Современная дикость. Культура — это теперь не про нас?

Сегодня мы живем в светскую техногенную эпоху и склонны все понимать рационально, по-научному.
Рафаэль. Афинская школа. 1510-11


Мы с подозрением относимся ко всякого рода «мифам», проникнуты скепсисом по отношению ко всему, что отдает той или иной религиозностью. А между тем человек никогда не был и не будет существом до конца рациональным. Вся его сфера собственно человеческой мотивации, его ценности и идеалы располагаются в той сфере, которой испокон века занималась культура.


Однако культура, религия и вообще все собственно гуманитарные составляющие человеческой жизни в буржуазную эпоху модерна были вытеснены в частную жизнь. В жизни же общественной стали господствовать экономика и право, основанные на рациональности. В общественном пространстве человек должен вести себя как некий универсальный элемент системы, и только в частной жизни он может думать и делать все, что ему заблагорассудится.

Вытеснение всего гуманитарного из общественного пространства стало просто забвением гуманитарной области, выведением ее из общественного дискурса. Но при таком «забвении» эта область сама по себе никуда не исчезла, а только лишь начала трансформироваться, причем в довольно зловещем направлении.


Херлуф Бидструп. Автоматизация


Чем больше человек вынужден участвовать в общественной жизни, тем больше он чувствует отчуждение от себя самого, ибо общественное стало почти равно мертвенной рациональности. Такое противопоставление всего человеческого общественному, постепенно перенаправляет культуру в антиобщественную сторону. Человек начинает метаться между «куклой», «роботом», в которых его пытается превратить общественная жизнь, и скукоживающейся и трансформирующейся определенным образом культурой. Более того, внутри нее начинают преобладать именно антирациональные тенденции, ибо все рациональное начинает ассоциироваться с тем мертвым, с чем приходится иметь дело человеку в общественной жизни и от чего он пытается сбежать. Крайним итогом такой трансформации культуры всегда будет ее смерть, при которой человек начинает выбирать между «роботизированной» общественной жизнью и зверем. Этот процесс накопления общественной «взрывчатки» внутри буржуазного модерна — одна из основных недоосмысленных причин Первой мировой войны, а потом и пришествия фашизма.

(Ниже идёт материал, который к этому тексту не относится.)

Lemma parse_leading : (0 < snd run)%nat → fst run = 0%nat → parse_v6 (v6_from 9 0 run gs) = Some (v6_value gs).
Proof.
  intros P F. pose proof printed_bound as B.
  assert (FR : v6_from 9 (fst run) run gs = String colon (String colon (after_run gs run)))
    by (apply from_run; (done || lia || apply printed_range)).
  rewrite F in FR at 1. rewrite FR. unfold parse_v6.
  change (Ascii.eqb colon ":" && Ascii.eqb colon ":") with true. cbn iota.
  change (bool_decide (Some 0%nat = Some 0%nat)) with true. cbn [andb].
  assert (LA := loop_after gs run printed_length printed_range printed_bound P 8 [] (Some 0%nat) ltac:(lia)).
  pose proof (finish_run P) as FI. rewrite F in *. cbn [take rev] in FI.
  destruct (bool_decide (after_run gs run = EmptyString)).
  - assert (finish ([], Some 0%nat) = Some (v6_value gs)) as E.
    { injection LA as LA. cbn [Nat.add] in FI. change (rev (take 0 gs)) with (@nil Z) in FI.
      rewrite <- LA in FI. exact FI. }
    rewrite <- E. reflexivity.
  - rewrite LA. exact FI.
Qed.
Lemma parse_inner : (0 < snd run)%nat → fst run ≠ 0%nat → parse_v6 (v6_from 9 0 run gs) = Some (v6_value gs).
Proof.
  intros P F. pose proof printed_bound as B. destruct printed_first as [H0 N0].
  assert (v6_from 9 0 run gs = hex_text 4 (gs !!! 0%nat) EmptyString +:+ v6_from 8 1 run gs) as ->.
  { apply from_zero. by rewrite (bool_decide_eq_false_2 (0%nat = fst run)), andb_false_r by lia. }
  rewrite parse_after_group by done.
  assert (LR := loop_run gs run printed_length printed_range printed_bound P (fst run - 1) 1 8 8 [] ltac:(lia) ltac:(lia) ltac:(lia) ltac:(lia)).
  cbn [Nat.sub] in LR. rewrite LR. replace (S (fst run - 1)) with (fst run) by lia.
  cbn [mbind option_bind length drop]. rewrite Nat.add_0_r, app_nil_r. by apply finish_run.
Qed.
Lemma parse_full : ¬ (0 < snd run)%nat → parse_v6 (v6_from 9 0 run gs) = Some (v6_value gs).
Proof.
  intros P. destruct printed_first as [H0 N0].
  assert (v6_from 9 0 run gs = hex_text 4 (gs !!! 0%nat) EmptyString +:+ plain_from gs 7 1) as ->.
  { rewrite from_zero by (by rewrite (bool_decide_eq_false_2 (0 < snd run)%nat)). f_equal.
    apply from_plain; (lia || done). }
  rewrite parse_after_group by done.
  assert (LP := loop_plain gs printed_length printed_range 7 1 8 [] None ltac:(lia) ltac:(lia) ltac:(lia)).
  cbn [Nat.sub] in LP. rewrite LP. cbn [mbind option_bind drop]. rewrite app_nil_r.
  unfold finish. cbn [fst snd]. by rewrite rev_involutive, bool_decide_eq_true_2 by done.
Qed.
Lemma from_colon fuel i :
  (i < 8)%nat → bool_decide (0 < snd run)%nat && bool_decide (i = fst run) = true ∨ (0 < i)%nat →
  ∃ r, v6_from (S fuel) i run gs = String colon r.
Proof.
  intros L H. cbn [v6_from]. rewrite bool_decide_eq_false_2 by lia.
  destruct (_ && _); [case_match; by eexists|]. destruct H as [?|P]; [done|].
  rewrite bool_decide_eq_false_2 by lia. by eexists.
Qed.
Lemma family_printed : family (v6_from 9 0 run gs) = Some colon.
Proof.
  destruct printed_first as [H0 N0].
  destruct (bool_decide (0 < snd run)%nat && bool_decide (0%nat = fst run)) eqn:E.
  - by destruct (from_colon 8 0 ltac:(lia) ltac:(by left)) as [r ->].
  - rewrite from_zero, family_hex by done. by destruct (from_colon 7 1 ltac:(lia) ltac:(right; lia)) as [r ->].
Qed.
End Printed.

Lemma parse_printed n :
  0 ≤ n < 2 ^ 128 → parse_v6 (addr_String (V6 n)) = Some n ∧ family (addr_String (V6 n)) = Some colon.
Proof.
  intros R. cbn [addr_String].
  pose proof (zero_run_spec (v6_groups n) (v6_groups n) 0 (0, 0)%nat eq_refl ltac:(split; cbn; lia)) as Z. cbn zeta in Z.
  rewrite <- (v6_value_groups n R) at 3. assert (L : length (v6_groups n) = 8%nat) by done.
  assert (RG : ∀ i, (i < 8)%nat → 0 ≤ v6_groups n !!! i < 65536) by (intros; apply v6_groups_range).
  generalize dependent (zero_run 0 (v6_groups n) (0, 0)%nat). generalize dependent (v6_groups n). intros gs L RG run Z.
  split; [|by apply family_printed].
  destruct (decide (0 < snd run)%nat) as [P|P]; [|by apply parse_full].
  destruct (decide (fst run = 0%nat)); [by apply parse_leading | by apply parse_inner].
Qed.

(** ** Both families *)

Lemma v4_range n : 0 ≤ n < 2 ^ 32 →
  0 ≤ n / 2 ^ 24 < 256 ∧ n = ((n / 2 ^ 24 * 256 + n / 2 ^ 16 mod 256) * 256 + n / 2 ^ 8 mod 256) * 256 + n mod 256.
Proof.
  intros R. split.
  - split; [apply Z.div_pos; lia | apply Z.div_lt_upper_bound; lia].
  - pose proof (Z.div_mod n 256 ltac:(lia)). pose proof (Z.div_mod (n / 2 ^ 8) 256 ltac:(lia)).
    pose proof (Z.div_mod (n / 2 ^ 16) 256 ltac:(lia)).
    change (2 ^ 24) with (2 ^ 16 * 256). change (2 ^ 16) with (2 ^ 8 * 256) in *. change (2 ^ 8) with 256 in *.
    rewrite <- !Z.div_div in * by lia. lia.
Qed.
Lemma family_digits w r :
  all_bytes (λ c, bool_decide (is_Some (digit_of c))) w = true → family (w +:+ r) = family r.
Proof.
  intros W. apply family_hex. eapply all_bytes_impl; [|exact W]. intros c D%digit_range.
  unfold hex_byte, hex_val. by rewrite (proj2 (Z.leb_le 48 (byteZ c))), (proj2 (Z.leb_le (byteZ c) 57)) by lia.
Qed.
Lemma parse_v4_text n : 0 ≤ n < 2 ^ 32 →
  parse_v4 (v4_text n) = Some n ∧ family (v4_text n) = Some dot ∧ contains_byte "%" (v4_text n) = false.
Proof.
  intros R. destruct (v4_range n R) as [R0 E]. unfold v4_text.
  pose proof (Z.mod_pos_bound (n / 2 ^ 16) 256 ltac:(lia)) as R1.
  pose proof (Z.mod_pos_bound (n / 2 ^ 8) 256 ltac:(lia)) as R2.
  pose proof (Z.mod_pos_bound n 256 ltac:(lia)) as R3.
  destruct (octet _ R0) as (P0 & D0 & _). destruct (octet _ R1) as (P1 & D1 & _).
  destruct (octet _ R2) as (P2 & D2 & _). destruct (octet _ R3) as (P3 & D3 & _).
  set (a := FormatInt (n / 2 ^ 24)) in *. set (b := FormatInt (n / 2 ^ 16 mod 256)) in *.
  set (c := FormatInt (n / 2 ^ 8 mod 256)) in *. set (d := FormatInt (n mod 256)) in *.
  clearbody a b c d. change (Join dot [a; b; c; d]) with (a +:+ String dot (b +:+ String dot (c +:+ String dot d))).
  assert (ND : ∀ w, all_bytes (λ c, bool_decide (is_Some (digit_of c))) w = true → all_bytes (not_byte dot) w = true)
    by (intros w; apply digits_not; left; done).
  split; [|split].
  - unfold parse_v4. rewrite (split_cons dot a), (split_cons dot b), (split_cons dot c), (split_word dot d) by (by apply ND). rewrite P0, P1, P2, P3. cbn [mbind option_bind].
    f_equal. lia.
  - by rewrite family_digits.
  - assert (NZ : ∀ s, all_bytes (not_byte "%") s = true → contains_byte "%" s = false).
    { induction s as [|x s IH]; [done|]. cbn [all_bytes contains_byte]. intros [X S]%andb_true_iff.
      unfold not_byte in X. rewrite (IH S). by destruct (Ascii.eqb x "%"). }
    apply NZ. rewrite all_bytes_app, (digits_not _ a) by (done || left; done). cbn [all_bytes andb].
    rewrite all_bytes_app, (digits_not _ b) by (done || left; done). cbn [all_bytes andb].
    rewrite all_bytes_app, (digits_not _ c) by (done || left; done). cbn [all_bytes andb].
    by rewrite (digits_not _ d) by (done || left; done).
Qed.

Этот процесс породил в культуре конца 19 века расцвет оккультизма. Упадок рациональности, мода на салоны, где заняты «вызыванием духов» — вот только некоторые черты той культурной деградации. Но сегодня происходит то же самое. Стоит разговориться с образованным приверженцем научного мировоззрения, как через несколько минут доверительной беседы он выдает такое, что ты понимаешь, насколько, по сравнению с этим, тонкой, рациональной и сложной системой является христианство.

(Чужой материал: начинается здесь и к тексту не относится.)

(* ===== verification/Shaping.v ===== *)
(** * Traffic shaping (internal/networkpolicy/shaping.go)

    A rate becomes a token bucket with a fair queue below it.  [Shape] reads the queues of
    the device, refuses those of an administrator, leaves matching queues alone and
    otherwise replaces what differs; [VerifyShape] reads them back. *)

From stdpp Require Import base list strings numbers.
From S2P Require Import Prelude GoStrings Policy Route Nft.
Open Scope Z_scope.

(** ** Handles *)

Definition rootHandle : Z := 1314062336.
Definition leafHandle : Z := 1314127872.
Definition rootParent : Z := 4294967295.
Definition leafParent : Z := 1314062337.

(** [fmt.Sprintf] of a handle in hexadecimal. *)
Definition handleString (handle : Z) : string :=
  let major := hex_text 8 (Z.shiftr handle 16) EmptyString in
  if Z.land handle 65535 =? 0 then (major +:+ ":")%string
  else (major +:+ ":" +:+ hex_text 8 (Z.land handle 65535) EmptyString)%string.

Definition shapingHandle : string := "4e53:".
Definition fairQueueHandle : string := "4e54:".
Definition shapingParent : string := "4e53:1".

(** ** The profile of a rate *)

Record shapingProfile := mkProfile {
  sp_rate : Z; sp_burst : Z; sp_limit : Z; sp_packets : Z; sp_memory : Z; sp_quantum : Z }.
Definition no_profile : shapingProfile := mkProfile 0 0 0 0 0 0.

Definition newShapingProfile (device : string) (rate mtu : Z) : result rerr shapingProfile :=
  if negb (idPattern device) || (15 <? strlen device) || negb (validRate rate) then Err RProfile
  else if rate =? 0 then Ok no_profile
  else if negb (rate mod 8 =? 0) then Err RProfile
  else if (mtu <? 576) || (65536 <? mtu) then Err RProfile
  else
    let frame := mtu in
    let burst := Z.min (Z.max (rate / 800) (2 * frame)) (2 ^ 20) in
    if rate / 8 * 60 <? burst then Err RProfile
    else
      let queue := Z.min (Z.max (rate / 160) (2 * frame)) (2 * 2 ^ 20) in
      Ok (mkProfile rate burst (burst + queue)
            (Z.min (Z.max ((queue + frame - 1) / frame) 32) 2048)
            (Z.min (Z.max (queue * 2) (64 * 2 ^ 10)) (4 * 2 ^ 20))
            (frame + 14)).

(** ** Queues *)

Record tbfState := mkTbf { tb_Rate : Z; tb_Buffer : Z; tb_Limit : Z; tb_Unsupported : bool }.
Record fairQueueState := mkFair {
  fq_Limit : Z; fq_Flows : Z; fq_Quantum : Z; fq_Target : Z; fq_Interval : Z; fq_Memory : Z; fq_ECN : Z }.
Record qdisc := mkQdisc {
  qd_Kind : string; qd_Handle : string; qd_Parent : string; qd_Root : bool;
  qd_TBF : option tbfState; qd_Fair : option fairQueueState }.

(** The loops of [ownedShapers]: first the root, then its descendants. *)
Fixpoint owned_root (active : bool) (l : list qdisc) (root : option qdisc) : result rerr (option qdisc) :=
  match l with
  | [] => Ok root
  | q :: l' =>
      if qd_Root q then
        if bool_decide (qd_Handle q = shapingHandle) then
          if negb (bool_decide (qd_Kind q = "tbf"%string)) || bool_decide (is_Some root) then Err RForeign
          else owned_root active l' (Some q)
        else if active && (negb (bool_decide (qd_Kind q = "noqueue"%string))
                           || negb (bool_decide (qd_Handle q = "0:"%string))) then Err RForeign
        else owned_root active l' root
      else owned_root active l' root
  end.
Fixpoint owned_leaf (l : list qdisc) (leaf : option qdisc) : result rerr (option qdisc) :=
  match l with
  | [] => Ok leaf
  | q :: l' =>
      if qd_Root q || bool_decide (qd_Kind q = "clsact"%string) || bool_decide (qd_Kind q = "ingress"%string)
      then owned_leaf l' leaf
      else if bool_decide (qd_Parent q = shapingParent) && bool_decide (qd_Handle q = fairQueueHandle)
              && bool_decide (qd_Kind q = "fq_codel"%string) && negb (bool_decide (is_Some leaf))
      then owned_leaf l' (Some q) else Err RForeign
  end.
Definition ownedShapers (qdiscs : list qdisc) (active : bool)
    : result rerr (option qdisc * option qdisc) :=
  root ← owned_root active qdiscs None;
  match root with
  | None => Ok (None, None)
  | Some _ => leaf ← owned_leaf qdiscs None; Ok (root, leaf)
  end.

Definition uint32 (v : Z) : Z := v mod 2 ^ 32.
Definition uint64 (v : Z) : Z := v mod 2 ^ 64.

Definition burstTicks (rate burst : Z) : Z :=
  if rate =? 0 then 0 else uint32 (Z.shiftr (uint64 (burst * 1000000000) / rate) 6).

Definition matchesRoot (p : shapingProfile) (q : option qdisc) : bool :=
  match q ≫= qd_TBF with
  | None => false
  | Some t =>
      if tb_Unsupported t then false
      else
        let want := burstTicks (uint64 (sp_rate p / 8)) (uint64 (sp_burst p)) in
        (tb_Rate t =? uint64 (sp_rate p / 8)) && (tb_Limit t =? uint32 (sp_limit p))
        && (0 <? tb_Buffer t) && (tb_Buffer t <=? want) && (uint32 (want - tb_Buffer t) <=? 16)
  end.

Definition matchesLeaf (p : shapingProfile) (q : option qdisc) : bool :=
  match q ≫= qd_Fair with
  | None => false
  | Some f =>
      (fq_Limit f =? uint32 (sp_packets p)) && (fq_Flows f =? 1024) && (fq_Quantum f =? uint32 (sp_quantum p))
      && (4999 <=? fq_Target f) && (fq_Target f <=? 5000)
      && (99999 <=? fq_Interval f) && (fq_Interval f <=? 100000)
      && (fq_Memory f =? uint32 (sp_memory p)) && (fq_ECN f =? 1)
  end.

Definition verify (p : shapingProfile) (qdiscs : list qdisc) : result rerr unit :=
  '(root, leaf) ← ownedShapers qdiscs (negb (sp_rate p =? 0));
  if sp_rate p =? 0 then require (negb (bool_decide (is_Some root))) RDrift
  else
    _ ← require (bool_decide (is_Some root)) RDrift;
    _ ← require (matchesRoot p root) RDrift;
    require (matchesLeaf p leaf) RDrift.

(** ** Bytes *)

Definition tcaKind : Z := 1.
Definition tcaOptions : Z := 2.
Definition tbfParameters : Z := 1.
Definition tbfRate64 : Z := 4.
Definition tbfPeakRate64 : Z := 5.
Definition tbfBurst : Z := 6.
Definition fqTarget : Z := 1.
Definition fqLimit : Z := 2.
Definition fqInterval : Z := 3.
Definition fqECN : Z := 4.
Definition fqFlows : Z := 5.
Definition fqQuantum : Z := 6.
Definition fqMemory : Z := 9.

Section Codec.
Context `{Machine} `{Netlink}.

Definition tbfOptions (p : shapingProfile) : list (Z * bytes) :=
  let rate := uint64 (sp_rate p / 8) in
  let parameters :=
    put_at 28 (put 4 (burstTicks rate (uint64 (sp_burst p))))
      (put_at 24 (put 4 (uint32 (sp_limit p)))
         (put_at 8 (put 4 (uint32 (Z.min rate 4294967295)))
            (put_at 1 [1] (repeat 0 36)))) in
  [(tbfParameters, parameters); (tbfRate64, routeU64 rate); (tbfBurst, routeU32 (uint32 (sp_burst p)))].

Definition fairOptions (p : shapingProfile) (create : bool) : list (Z * bytes) :=
  [(fqTarget, routeU32 5000); (fqLimit, routeU32 (uint32 (sp_packets p))); (fqInterval, routeU32 100000);
   (fqECN, routeU32 1); (fqQuantum, routeU32 (uint32 (sp_quantum p))); (fqMemory, routeU32 (uint32 (sp_memory p)))]
  ++ (if create then [(fqFlows, routeU32 1024)] else []).

Definition shaperMessage (index handle parent : Z) : bytes :=
  put_at 12 (put 4 parent) (put_at 8 (put 4 handle) (put_at 4 (put 4 (uint32 index)) (repeat 0 20))).

(** The loop over the options of a token bucket. *)
Fixpoint tbf_attributes (l : list (Z * bytes)) (st : tbfState) (rate64 : option Z) (found : bool)
    : result rerr (tbfState * option Z * bool) :=
  match l with
  | [] => Ok (st, rate64, found)
  | (t, b) :: l' =>
      if t =? tbfParameters then
        if negb (zlen b =? 36) then Err RQdisc
        else
          let unsupported :=
            tb_Unsupported st || (1 <? default 0 (b !! 1%nat)) || negb (get (sub 2 4 b) =? 0)
            || negb (get (sub 6 8 b) =? 0) || negb (get (sub 20 24 b) =? 0) || negb (get (sub 32 36 b) =? 0) in
          tbf_attributes l'
            (mkTbf (get (sub 8 12 b)) (get (sub 28 32 b)) (get (sub 24 28 b)) unsupported) rate64 true
      else if t =? tbfRate64 then
        v ← of_option RAttributes (attr_uint 8 b); tbf_attributes l' st (Some v) found
      else if t =? tbfPeakRate64 then
        v ← of_option RAttributes (attr_uint 8 b);
        tbf_attributes l'
          (if v =? 0 then st else mkTbf (tb_Rate st) (tb_Buffer st) (tb_Limit st) true) rate64 found
      else tbf_attributes l' st rate64 found
  end.

Definition set_fair (f : fairQueueState) (t v : Z) : fairQueueState :=
  let 'mkFair limit flows quantum target interval memory ecn := f in
  if t =? fqTarget then mkFair limit flows quantum v interval memory ecn
  else if t =? fqLimit then mkFair v flows quantum target interval memory ecn
  else if t =? fqInterval then mkFair limit flows quantum target v memory ecn
  else if t =? fqECN then mkFair limit flows quantum target interval memory v
  else if t =? fqFlows then mkFair limit v quantum target interval memory ecn
  else if t =? fqQuantum then mkFair limit flows v target interval memory ecn
  else mkFair limit flows quantum target interval v ecn.
Fixpoint fair_attributes (l : list (Z * bytes)) (f : fairQueueState) : result rerr fairQueueState :=
  match l with
  | [] => Ok f
  | (t, b) :: l' =>
      if ((fqTarget <=? t) && (t <=? fqQuantum)) || (t =? fqMemory) then
        v ← of_option RAttributes (attr_uint 4 b); fair_attributes l' (set_fair f t v)
      else fair_attributes l' f
  end.

(** The outer attributes: the last kind and the last options. *)
Fixpoint outer_attributes (l : list (Z * bytes)) (kind : string) (options : bytes) : string * bytes :=
  match l with
  | [] => (kind, options)
  | (t, b) :: l' =>
      if t =? tcaKind then outer_attributes l' (attr_string b) options
      else if t =? tcaOptions then outer_attributes l' kind b
      else outer_attributes l' kind options
  end.

Definition decodeRouteShaper (data : bytes) : result rerr qdisc :=
  if zlen data <? 20 then Err RQdisc
  else
    let parent := get (sub 12 16 data) in
    let handle := get (sub 8 12 data) in
    attrs ← of_option RAttributes (attributes (drop 20 data));
    let '(kind, options) := outer_attributes attrs EmptyString [] in
    let q := mkQdisc kind (handleString handle) (handleString parent) (parent =? rootParent) in
    if bool_decide (kind = EmptyString) then Err RQdisc
    else if bool_decide (kind = "tbf"%string) then
      opts ← of_option RAttributes (attributes options);
      '(st, rate64, found) ← tbf_attributes opts (mkTbf 0 0 0 false) None false;
      _ ← require found RQdisc;
      let rate := default (tb_Rate st) rate64 in
      Ok (q (Some (mkTbf rate (tb_Buffer st) (tb_Limit st) (tb_Unsupported st))) None)
    else if bool_decide (kind = "fq_codel"%string) then
      opts ← of_option RAttributes (attributes options);
      f ← fair_attributes opts (mkFair 0 0 0 0 0 0 0);
      Ok (q None (Some f))
    else Ok (q None None).

(** The queues of the device among the replies. *)
Fixpoint decode_shapers (index : Z) (replies : list message) : result rerr (list qdisc) :=
  match replies with
  | [] => Ok []
  | m :: replies' =>
      if negb (ms_type m =? RTM_NEWQDISC) || (zlen (ms_data m) <? 20) then Err RQdisc
      else if negb (int32 (get (sub 4 8 (ms_data m))) =? index) then decode_shapers index replies'
      else q ← decodeRouteShaper (ms_data m); qs ← decode_shapers index replies'; Ok (q :: qs)
  end.
End Codec.

(** ** Operations *)

Section Operations.
Context `{Machine} `{Netlink} `{Kernel}.

Definition readRouteShapers (index : Z) : M (list qdisc) :=
  replies ← send (mkRequest RTM_GETQDISC NLM_F_DUMP (shaperMessage index 0 0));
  lift (decode_shapers index replies).

Definition readShapers (device : string) : M (list qdisc) :=
  _ ← route; link ← routeLink device; readRouteShapers (ln_Index link).

(** The message of a change: [RTM_DELQDISC] carries no attributes. *)
Definition shaper_data (index command handle parent : Z) (kind : string) (options : list (Z * bytes))
    : result rerr bytes :=
  let data := shaperMessage index handle parent in
  if command =? RTM_DELQDISC then Ok data
  else
    nested ← of_option RAttributes (marshal_attributes options);
    attrs ← of_option RAttributes
              (marshal_attributes [(tcaKind, text_bytes kind ++ [0]); (tcaOptions, nested)]);
    Ok (data ++ attrs).
Definition changeRouteShaper (index command flags handle parent : Z) (kind : string)
    (options : list (Z * bytes)) : M unit :=
  _ ← check_ctx;
  data ← lift (shaper_data index command handle parent kind options);
  _ ← send (mkRequest command (Z.lor flags NLM_F_ACK) data);
  mret tt.

Definition create_flags {A} (existing : option A) : Z :=
  match existing with None => Z.lor NLM_F_CREATE NLM_F_EXCL | Some _ => 0 end.

(** What [Shape] does with the queues it read. *)
Definition reshape (profile : shapingProfile) (index : Z) (root leaf : option qdisc) : M unit :=
  if sp_rate profile =? 0 then
    match root with
    | None => mret tt
    | Some _ => changeRouteShaper index RTM_DELQDISC 0 rootHandle rootParent EmptyString []
    end
  else
    let changed := negb (matchesRoot profile root) in
    let flows_ok := match leaf ≫= qd_Fair with None => false | Some f => fq_Flows f =? 1024 end in
    leaf' ←
      (match leaf with
       | Some _ =>
           if changed || negb flows_ok then
             _ ← changeRouteShaper index RTM_DELQDISC 0 leafHandle leafParent EmptyString []; mret None
           else mret leaf
       | None => mret None
       end);
    _ ← (if changed then
           changeRouteShaper index RTM_NEWQDISC (create_flags root) rootHandle rootParent "tbf" (tbfOptions profile)
         else mret tt);
    if matchesLeaf profile leaf' then mret tt
    else changeRouteShaper index RTM_NEWQDISC (create_flags leaf') leafHandle leafParent "fq_codel"
           (fairOptions profile (negb (bool_decide (is_Some leaf')))).

Definition Shape (device : string) (rate mtu : Z) : M unit :=
  profile ← lift (newShapingProfile device rate mtu);
  _ ← route;
  link ← routeLink device;
  qdiscs ← readRouteShapers (ln_Index link);
  '(root, leaf) ← lift (ownedShapers qdiscs (negb (rate =? 0)));
  reshape profile (ln_Index link) root leaf.

Definition VerifyShape (device : string) (rate mtu : Z) : M unit :=
  profile ← lift (newShapingProfile device rate mtu);
  qdiscs ← readShapers device;
  lift (verify profile qdiscs).
End Operations.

Зверь и машина с двух концов начинают добивать культуру и адекватные методы ее постижения. Человек уже почти не может причаститься ее даров. Он либо превращает культуру в нечто совсем иррациональное, либо набрасывает на нее жесткую сетку рациональности. И то, и другое — одинаково неадекватно. В пределе такая система убийства культуры производит, вместо человека, гибрид робота и зверя, который лишается возможности ее постигать.


Бертран Рассел


А между тем наш язык весь пронизан христианской символикой. «Преступление» — это скорее юридический термин. А вот слово «грех», говорит о свершении ужасного деяния, которое может быть формально и не подсудно. «Преступление» говорит о внешней стороне вопроса, а «грех» — о внутренней, ибо именно язык культуры, насколько бы светской она ни была, адекватно описывает то, что происходит с обществом и внутри человека. Но мы начинаем терять понимание этого языка и даже потребность в нем. Вместе с утратой этого понимания мы теряем способность читать великие культурные тексты и тем более древние тексты.

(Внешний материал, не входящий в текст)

(* ===== verification/ShapingFacts.v ===== *)
(** * Properties of route netlink and shaping

    Byte order and message decoding, the bounds of a profile, the agreement of what
    [Shape] writes with what [verify] accepts, and which requests [Shape] makes. *)

From stdpp Require Import base list strings numbers.
From S2P Require Import Prelude GoStrings Policy Route Nft Shaping.
Open Scope Z_scope.

(** ** Bytes *)

Lemma le_bytes_length n v : length (le_bytes n v) = n.
Proof. revert v. induction n as [|n IH]; intros v; cbn; [done|]. by rewrite IH. Qed.
Lemma le_value_bytes n v : le_value (le_bytes n v) = v mod 2 ^ (8 * Z.of_nat n).
Proof.
  revert v. induction n as [|n IH]; intros v; cbn [le_bytes le_value].
  - by rewrite Z.mod_1_r.
  - rewrite IH. replace (8 * Z.of_nat (S n)) with (8 + 8 * Z.of_nat n) by lia.
    rewrite Z.pow_add_r by lia. change (2 ^ 8) with 256.
    rewrite Z.rem_mul_r by lia. lia.
Qed.

Section Bytes.
Context `{Machine}.

Lemma put_length n v : length (put n v) = n.
Proof. unfold put. destruct big_endian; by rewrite ?length_rev, le_bytes_length. Qed.
Lemma get_put n v : get (put n v) = v mod 2 ^ (8 * Z.of_nat n).
Proof. unfold get, put. destruct big_endian; by rewrite ?rev_involutive, le_value_bytes. Qed.

Lemma put_at_length i b data : (i + length b ≤ length data)%nat → length (put_at i b data) = length data.
Proof. intros L. unfold put_at. rewrite !length_app, length_take, length_drop. lia. Qed.
Lemma sub_put_at_same i b data :
  (i + length b ≤ length data)%nat → sub i (i + length b) (put_at i b data) = b.
Proof.
  intros L. unfold sub, put_at. rewrite drop_app_ge by (rewrite length_take; lia).
  rewrite length_take_le by lia. replace (i - i)%nat with 0%nat by lia. rewrite drop_0.
  replace (i + length b - i)%nat with (length b) by lia. by rewrite take_app_length.
Qed.
Lemma get_put_at i j n v data :
  (i + n = j)%nat → (j ≤ length data)%nat → get (sub i j (put_at i (put n v) data)) = v mod 2 ^ (8 * Z.of_nat n).
Proof.
  intros <- L. pose proof (sub_put_at_same i (put n v) data) as E. rewrite put_length in E. rewrite E by lia.
  apply get_put.
Qed.
Lemma sub_put_at_other i j k b data :
  (i + length b ≤ length data)%nat → (k ≤ i ∨ i + length b ≤ j)%nat → (j ≤ k)%nat →
  sub j k (put_at i b data) = sub j k data.
Proof.
  intros L O JK. unfold sub, put_at. apply list_eq. intros n.
  destruct (decide (n < k - j)%nat) as [N|N].
  2:{ rewrite !lookup_take_ge by lia. done. }
  rewrite !lookup_take_lt, !lookup_drop by lia. destruct O as [O|O].
  - rewrite lookup_app_l by (rewrite length_take; lia). by rewrite lookup_take_lt by lia.
  - rewrite lookup_app_r by (rewrite length_take; lia). rewrite length_take_le by lia.
    rewrite lookup_app_r by lia. rewrite lookup_drop. f_equal. lia.
Qed.
End Bytes.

На этой почве сильно поработали уже гуманитарные науки. Будучи сформированными только в 19 веке, они вместе с науками естественными вышли из определенной картины мира и были «заточены» на субъект-объектные отношения. Где субъект — исследователь, а исследуемое — всегда мертвый объект. И совершенно понятно, что если в естественных науках дело шло еще «туда-сюда», то гуманитарные науки, сформированные в рамках такого подхода, попросту не адекватны тем «объектам», которые они пытаются изучать, ибо объекты эти — всегда живые.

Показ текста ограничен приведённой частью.